BEGIN

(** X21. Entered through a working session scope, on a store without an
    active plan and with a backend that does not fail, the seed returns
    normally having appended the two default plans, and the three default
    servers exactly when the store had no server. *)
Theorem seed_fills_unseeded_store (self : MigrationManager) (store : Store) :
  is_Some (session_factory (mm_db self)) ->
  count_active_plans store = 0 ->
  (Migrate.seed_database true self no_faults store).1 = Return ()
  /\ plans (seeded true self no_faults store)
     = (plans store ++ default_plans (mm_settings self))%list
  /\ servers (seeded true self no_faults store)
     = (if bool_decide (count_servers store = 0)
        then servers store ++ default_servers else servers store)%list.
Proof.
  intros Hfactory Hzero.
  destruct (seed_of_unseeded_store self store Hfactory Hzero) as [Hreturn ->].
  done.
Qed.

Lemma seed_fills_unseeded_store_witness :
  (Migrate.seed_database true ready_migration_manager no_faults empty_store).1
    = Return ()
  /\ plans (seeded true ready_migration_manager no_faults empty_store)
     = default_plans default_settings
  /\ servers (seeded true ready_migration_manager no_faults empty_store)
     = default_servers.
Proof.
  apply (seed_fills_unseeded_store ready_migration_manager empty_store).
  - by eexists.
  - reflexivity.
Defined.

END
BEGIN

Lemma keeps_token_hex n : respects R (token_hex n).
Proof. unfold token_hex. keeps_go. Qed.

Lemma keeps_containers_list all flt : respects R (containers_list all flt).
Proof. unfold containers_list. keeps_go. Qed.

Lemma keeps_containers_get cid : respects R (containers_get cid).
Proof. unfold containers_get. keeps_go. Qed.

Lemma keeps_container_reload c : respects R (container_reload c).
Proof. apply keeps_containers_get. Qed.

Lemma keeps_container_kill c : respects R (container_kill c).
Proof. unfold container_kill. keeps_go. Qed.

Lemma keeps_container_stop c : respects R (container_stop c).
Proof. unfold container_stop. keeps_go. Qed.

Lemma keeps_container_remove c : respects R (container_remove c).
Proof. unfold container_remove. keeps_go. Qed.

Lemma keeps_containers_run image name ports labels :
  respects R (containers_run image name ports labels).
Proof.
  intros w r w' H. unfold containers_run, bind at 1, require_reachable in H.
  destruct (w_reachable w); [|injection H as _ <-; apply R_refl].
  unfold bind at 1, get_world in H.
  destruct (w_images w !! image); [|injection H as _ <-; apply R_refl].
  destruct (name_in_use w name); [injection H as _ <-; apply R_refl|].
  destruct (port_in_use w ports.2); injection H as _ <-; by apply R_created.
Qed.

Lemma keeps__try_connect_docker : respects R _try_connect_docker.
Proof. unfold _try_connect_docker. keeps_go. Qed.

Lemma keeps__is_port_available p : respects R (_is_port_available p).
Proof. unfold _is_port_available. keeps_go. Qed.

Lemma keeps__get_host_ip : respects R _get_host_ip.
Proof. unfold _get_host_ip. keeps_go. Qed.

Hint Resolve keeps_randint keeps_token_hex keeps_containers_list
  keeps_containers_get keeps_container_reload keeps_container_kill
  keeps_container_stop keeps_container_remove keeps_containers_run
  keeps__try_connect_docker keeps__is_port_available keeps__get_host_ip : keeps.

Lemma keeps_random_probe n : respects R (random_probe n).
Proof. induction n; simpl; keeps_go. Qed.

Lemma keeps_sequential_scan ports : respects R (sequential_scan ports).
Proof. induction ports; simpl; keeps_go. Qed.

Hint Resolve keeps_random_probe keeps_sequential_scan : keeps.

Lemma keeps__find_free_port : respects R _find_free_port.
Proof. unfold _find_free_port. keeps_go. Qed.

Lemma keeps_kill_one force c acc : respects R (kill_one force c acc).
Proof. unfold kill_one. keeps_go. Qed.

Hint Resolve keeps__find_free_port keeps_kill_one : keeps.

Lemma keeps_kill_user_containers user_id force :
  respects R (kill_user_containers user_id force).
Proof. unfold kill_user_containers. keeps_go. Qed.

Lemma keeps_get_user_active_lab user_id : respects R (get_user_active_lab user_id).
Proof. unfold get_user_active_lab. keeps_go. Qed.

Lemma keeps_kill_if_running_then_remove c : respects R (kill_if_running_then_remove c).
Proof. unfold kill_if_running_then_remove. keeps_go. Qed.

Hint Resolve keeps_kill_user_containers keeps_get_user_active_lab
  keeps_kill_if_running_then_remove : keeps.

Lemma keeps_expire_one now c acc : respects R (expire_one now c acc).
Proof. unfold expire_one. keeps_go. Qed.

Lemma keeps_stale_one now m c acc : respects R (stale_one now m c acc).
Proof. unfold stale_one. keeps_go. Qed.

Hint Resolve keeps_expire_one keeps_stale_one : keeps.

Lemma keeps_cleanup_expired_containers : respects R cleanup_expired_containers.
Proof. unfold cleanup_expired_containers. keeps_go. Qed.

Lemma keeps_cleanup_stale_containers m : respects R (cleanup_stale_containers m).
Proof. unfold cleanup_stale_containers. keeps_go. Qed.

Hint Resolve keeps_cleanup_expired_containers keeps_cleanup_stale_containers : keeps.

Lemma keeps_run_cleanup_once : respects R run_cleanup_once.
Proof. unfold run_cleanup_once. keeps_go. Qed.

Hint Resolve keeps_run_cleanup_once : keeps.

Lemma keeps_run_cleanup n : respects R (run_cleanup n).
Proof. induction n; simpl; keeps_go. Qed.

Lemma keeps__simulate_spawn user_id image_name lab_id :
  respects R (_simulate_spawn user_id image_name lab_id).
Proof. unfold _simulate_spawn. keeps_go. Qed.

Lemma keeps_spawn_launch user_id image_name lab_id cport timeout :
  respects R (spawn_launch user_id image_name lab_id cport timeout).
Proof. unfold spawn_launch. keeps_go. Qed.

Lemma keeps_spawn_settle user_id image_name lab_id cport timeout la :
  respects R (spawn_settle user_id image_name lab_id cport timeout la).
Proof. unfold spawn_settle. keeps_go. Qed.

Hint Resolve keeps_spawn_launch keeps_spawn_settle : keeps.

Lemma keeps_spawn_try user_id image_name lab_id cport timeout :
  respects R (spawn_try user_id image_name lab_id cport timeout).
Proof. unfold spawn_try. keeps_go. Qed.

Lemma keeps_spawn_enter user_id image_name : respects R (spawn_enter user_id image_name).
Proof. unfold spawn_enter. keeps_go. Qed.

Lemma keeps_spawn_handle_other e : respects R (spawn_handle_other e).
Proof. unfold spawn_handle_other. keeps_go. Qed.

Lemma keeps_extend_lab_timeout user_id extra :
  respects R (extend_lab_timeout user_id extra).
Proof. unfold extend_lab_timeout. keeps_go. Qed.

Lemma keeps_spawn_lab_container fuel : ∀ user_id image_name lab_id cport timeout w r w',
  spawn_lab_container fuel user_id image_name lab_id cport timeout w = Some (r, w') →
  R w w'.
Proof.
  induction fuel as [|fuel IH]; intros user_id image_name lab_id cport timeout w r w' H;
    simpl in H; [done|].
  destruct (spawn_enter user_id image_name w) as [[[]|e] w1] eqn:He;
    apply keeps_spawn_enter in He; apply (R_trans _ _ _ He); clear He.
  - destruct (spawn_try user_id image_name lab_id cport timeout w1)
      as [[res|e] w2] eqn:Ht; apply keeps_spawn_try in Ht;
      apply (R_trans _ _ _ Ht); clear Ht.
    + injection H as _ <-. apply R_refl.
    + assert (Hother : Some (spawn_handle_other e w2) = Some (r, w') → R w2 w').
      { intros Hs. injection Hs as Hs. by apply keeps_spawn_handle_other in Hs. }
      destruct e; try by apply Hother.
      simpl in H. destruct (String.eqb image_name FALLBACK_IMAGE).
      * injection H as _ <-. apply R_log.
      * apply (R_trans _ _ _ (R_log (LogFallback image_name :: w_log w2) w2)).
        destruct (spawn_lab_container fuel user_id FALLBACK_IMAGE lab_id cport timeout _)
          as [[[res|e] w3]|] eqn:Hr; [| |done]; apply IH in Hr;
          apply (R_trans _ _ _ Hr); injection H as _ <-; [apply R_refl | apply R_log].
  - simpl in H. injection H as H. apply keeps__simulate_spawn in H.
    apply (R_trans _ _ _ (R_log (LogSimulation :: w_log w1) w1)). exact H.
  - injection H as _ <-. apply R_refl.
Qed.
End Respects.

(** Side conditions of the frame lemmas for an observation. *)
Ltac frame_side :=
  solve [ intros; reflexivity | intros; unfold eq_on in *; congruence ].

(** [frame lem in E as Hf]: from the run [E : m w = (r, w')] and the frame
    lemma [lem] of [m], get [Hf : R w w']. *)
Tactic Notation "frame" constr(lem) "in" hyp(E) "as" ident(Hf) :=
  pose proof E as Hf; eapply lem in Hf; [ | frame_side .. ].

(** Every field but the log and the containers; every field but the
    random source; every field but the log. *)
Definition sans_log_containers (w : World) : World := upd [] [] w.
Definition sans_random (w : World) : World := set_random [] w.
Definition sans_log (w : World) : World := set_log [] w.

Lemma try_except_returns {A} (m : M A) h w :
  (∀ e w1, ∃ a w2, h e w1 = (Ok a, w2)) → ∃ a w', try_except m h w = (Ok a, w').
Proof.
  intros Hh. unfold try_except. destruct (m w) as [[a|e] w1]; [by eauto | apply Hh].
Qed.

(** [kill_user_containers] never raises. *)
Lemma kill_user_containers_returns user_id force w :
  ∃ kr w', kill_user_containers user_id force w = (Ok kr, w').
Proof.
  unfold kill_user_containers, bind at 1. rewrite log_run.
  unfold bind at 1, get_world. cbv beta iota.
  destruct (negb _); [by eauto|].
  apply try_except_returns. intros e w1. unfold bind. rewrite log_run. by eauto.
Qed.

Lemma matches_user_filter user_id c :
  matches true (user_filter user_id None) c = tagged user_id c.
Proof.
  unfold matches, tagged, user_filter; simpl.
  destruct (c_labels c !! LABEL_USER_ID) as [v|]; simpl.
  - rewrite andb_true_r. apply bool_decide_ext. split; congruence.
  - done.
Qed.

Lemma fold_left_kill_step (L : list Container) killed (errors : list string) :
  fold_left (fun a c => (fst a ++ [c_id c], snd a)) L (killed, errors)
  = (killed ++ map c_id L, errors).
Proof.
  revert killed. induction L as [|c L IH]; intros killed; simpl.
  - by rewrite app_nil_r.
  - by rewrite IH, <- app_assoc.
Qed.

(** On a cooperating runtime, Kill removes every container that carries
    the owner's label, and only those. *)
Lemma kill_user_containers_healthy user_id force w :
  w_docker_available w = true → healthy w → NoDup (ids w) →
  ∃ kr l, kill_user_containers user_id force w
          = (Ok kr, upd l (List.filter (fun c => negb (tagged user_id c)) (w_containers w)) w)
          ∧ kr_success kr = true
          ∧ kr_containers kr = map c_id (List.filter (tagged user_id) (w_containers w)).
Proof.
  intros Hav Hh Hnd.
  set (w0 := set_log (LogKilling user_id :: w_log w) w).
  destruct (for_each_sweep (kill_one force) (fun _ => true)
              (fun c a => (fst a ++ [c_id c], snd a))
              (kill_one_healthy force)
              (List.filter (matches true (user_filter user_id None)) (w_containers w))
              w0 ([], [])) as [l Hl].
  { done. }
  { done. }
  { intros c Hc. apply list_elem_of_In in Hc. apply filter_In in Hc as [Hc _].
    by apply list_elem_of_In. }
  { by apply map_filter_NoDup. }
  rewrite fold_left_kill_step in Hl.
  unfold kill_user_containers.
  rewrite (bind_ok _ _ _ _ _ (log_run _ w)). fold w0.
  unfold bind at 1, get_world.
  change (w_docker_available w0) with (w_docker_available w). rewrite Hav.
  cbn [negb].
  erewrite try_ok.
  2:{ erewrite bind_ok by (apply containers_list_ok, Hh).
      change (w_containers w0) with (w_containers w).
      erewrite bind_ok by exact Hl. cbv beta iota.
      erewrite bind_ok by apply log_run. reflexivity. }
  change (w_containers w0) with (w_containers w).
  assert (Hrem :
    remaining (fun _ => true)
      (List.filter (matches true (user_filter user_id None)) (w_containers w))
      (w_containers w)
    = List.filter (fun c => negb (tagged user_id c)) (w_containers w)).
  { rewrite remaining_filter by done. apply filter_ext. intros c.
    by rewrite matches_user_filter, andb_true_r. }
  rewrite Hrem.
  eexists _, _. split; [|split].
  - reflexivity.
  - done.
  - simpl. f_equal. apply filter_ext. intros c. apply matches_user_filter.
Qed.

END
BEGIN

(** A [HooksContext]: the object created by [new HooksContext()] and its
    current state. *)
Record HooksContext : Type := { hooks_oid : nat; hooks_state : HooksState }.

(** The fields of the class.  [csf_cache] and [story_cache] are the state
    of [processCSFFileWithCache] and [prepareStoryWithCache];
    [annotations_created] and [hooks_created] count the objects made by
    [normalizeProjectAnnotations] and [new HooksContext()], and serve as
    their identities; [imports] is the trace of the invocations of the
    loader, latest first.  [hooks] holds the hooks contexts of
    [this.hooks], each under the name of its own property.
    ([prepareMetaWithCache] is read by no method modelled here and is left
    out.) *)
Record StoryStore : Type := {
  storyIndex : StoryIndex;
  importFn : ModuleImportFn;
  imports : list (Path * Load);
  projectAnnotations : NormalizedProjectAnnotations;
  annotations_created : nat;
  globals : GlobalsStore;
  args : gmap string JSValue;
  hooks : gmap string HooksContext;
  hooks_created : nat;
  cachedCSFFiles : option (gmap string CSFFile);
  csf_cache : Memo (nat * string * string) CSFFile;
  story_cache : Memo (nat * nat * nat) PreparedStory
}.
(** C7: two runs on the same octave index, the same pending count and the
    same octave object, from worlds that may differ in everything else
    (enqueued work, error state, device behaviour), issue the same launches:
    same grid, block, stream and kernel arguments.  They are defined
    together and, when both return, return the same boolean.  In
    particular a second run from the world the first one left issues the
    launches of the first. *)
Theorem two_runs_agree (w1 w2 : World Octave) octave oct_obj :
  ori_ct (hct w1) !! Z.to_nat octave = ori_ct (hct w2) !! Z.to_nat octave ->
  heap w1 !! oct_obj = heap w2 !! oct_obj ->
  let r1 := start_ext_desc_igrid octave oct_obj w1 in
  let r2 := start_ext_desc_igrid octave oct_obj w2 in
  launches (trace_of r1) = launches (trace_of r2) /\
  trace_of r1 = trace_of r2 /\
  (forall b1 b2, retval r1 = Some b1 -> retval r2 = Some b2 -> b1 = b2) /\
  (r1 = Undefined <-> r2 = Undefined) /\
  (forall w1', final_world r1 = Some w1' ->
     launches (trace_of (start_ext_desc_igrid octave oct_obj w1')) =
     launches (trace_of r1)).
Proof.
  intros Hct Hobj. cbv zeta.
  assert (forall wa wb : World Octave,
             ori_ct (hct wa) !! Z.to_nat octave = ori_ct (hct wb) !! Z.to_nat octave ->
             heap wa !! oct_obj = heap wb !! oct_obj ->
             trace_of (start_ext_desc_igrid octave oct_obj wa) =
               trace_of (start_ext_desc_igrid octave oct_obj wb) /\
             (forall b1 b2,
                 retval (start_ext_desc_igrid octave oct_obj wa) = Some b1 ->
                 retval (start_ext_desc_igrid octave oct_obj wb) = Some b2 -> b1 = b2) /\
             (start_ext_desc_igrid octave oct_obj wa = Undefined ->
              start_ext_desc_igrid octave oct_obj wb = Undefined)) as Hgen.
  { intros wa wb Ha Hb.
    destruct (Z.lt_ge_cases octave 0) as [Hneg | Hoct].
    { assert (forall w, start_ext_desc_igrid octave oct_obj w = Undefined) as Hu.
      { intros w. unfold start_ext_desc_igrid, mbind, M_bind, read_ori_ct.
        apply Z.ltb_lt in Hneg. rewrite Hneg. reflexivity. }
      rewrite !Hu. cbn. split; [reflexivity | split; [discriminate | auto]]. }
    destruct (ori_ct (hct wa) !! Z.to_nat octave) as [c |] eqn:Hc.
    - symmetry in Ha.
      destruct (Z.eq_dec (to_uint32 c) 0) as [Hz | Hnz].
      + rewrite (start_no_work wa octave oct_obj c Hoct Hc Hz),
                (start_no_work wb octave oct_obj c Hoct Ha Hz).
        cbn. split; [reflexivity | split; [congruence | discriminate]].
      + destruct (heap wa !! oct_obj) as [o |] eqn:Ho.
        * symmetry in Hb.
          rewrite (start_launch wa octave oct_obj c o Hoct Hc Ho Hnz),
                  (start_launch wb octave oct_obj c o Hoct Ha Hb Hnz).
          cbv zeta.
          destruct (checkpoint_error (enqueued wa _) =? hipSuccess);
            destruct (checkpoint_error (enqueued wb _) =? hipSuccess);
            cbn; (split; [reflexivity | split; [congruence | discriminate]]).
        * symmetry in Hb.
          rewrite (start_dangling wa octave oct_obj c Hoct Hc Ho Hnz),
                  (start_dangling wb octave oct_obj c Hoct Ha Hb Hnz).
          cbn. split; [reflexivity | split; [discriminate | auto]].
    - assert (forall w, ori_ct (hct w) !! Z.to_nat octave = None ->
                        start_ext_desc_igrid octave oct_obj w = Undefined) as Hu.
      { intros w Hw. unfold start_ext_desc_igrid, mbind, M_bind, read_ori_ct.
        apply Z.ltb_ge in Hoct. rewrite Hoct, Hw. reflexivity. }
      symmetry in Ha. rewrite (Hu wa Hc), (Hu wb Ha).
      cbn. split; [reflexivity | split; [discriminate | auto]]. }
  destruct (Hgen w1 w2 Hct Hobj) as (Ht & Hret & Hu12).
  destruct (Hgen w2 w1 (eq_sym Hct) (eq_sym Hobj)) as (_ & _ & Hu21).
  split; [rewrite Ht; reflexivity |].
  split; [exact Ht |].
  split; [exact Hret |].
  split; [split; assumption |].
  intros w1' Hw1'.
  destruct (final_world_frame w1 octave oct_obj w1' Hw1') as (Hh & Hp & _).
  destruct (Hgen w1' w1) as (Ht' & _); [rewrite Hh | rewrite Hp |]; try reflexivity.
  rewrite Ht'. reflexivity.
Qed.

END

▸ TASK ITEM
Copy out, word for word, the part of the entries above that begins at the line with "rewrite (bind_ok _" and ends at the line with "(apply containers_list_ok, Hh).", including both.

▸ ANSWER TO THIS EXERCISE
  rewrite (bind_ok _ _ _ _ _ (log_run _ w)). fold w0.
  unfold bind at 1, get_world.
  change (w_docker_available w0) with (w_docker_available w). rewrite Hav.
  cbn [negb].
  erewrite try_ok.
  2:{ erewrite bind_ok by (apply containers_list_ok, Hh).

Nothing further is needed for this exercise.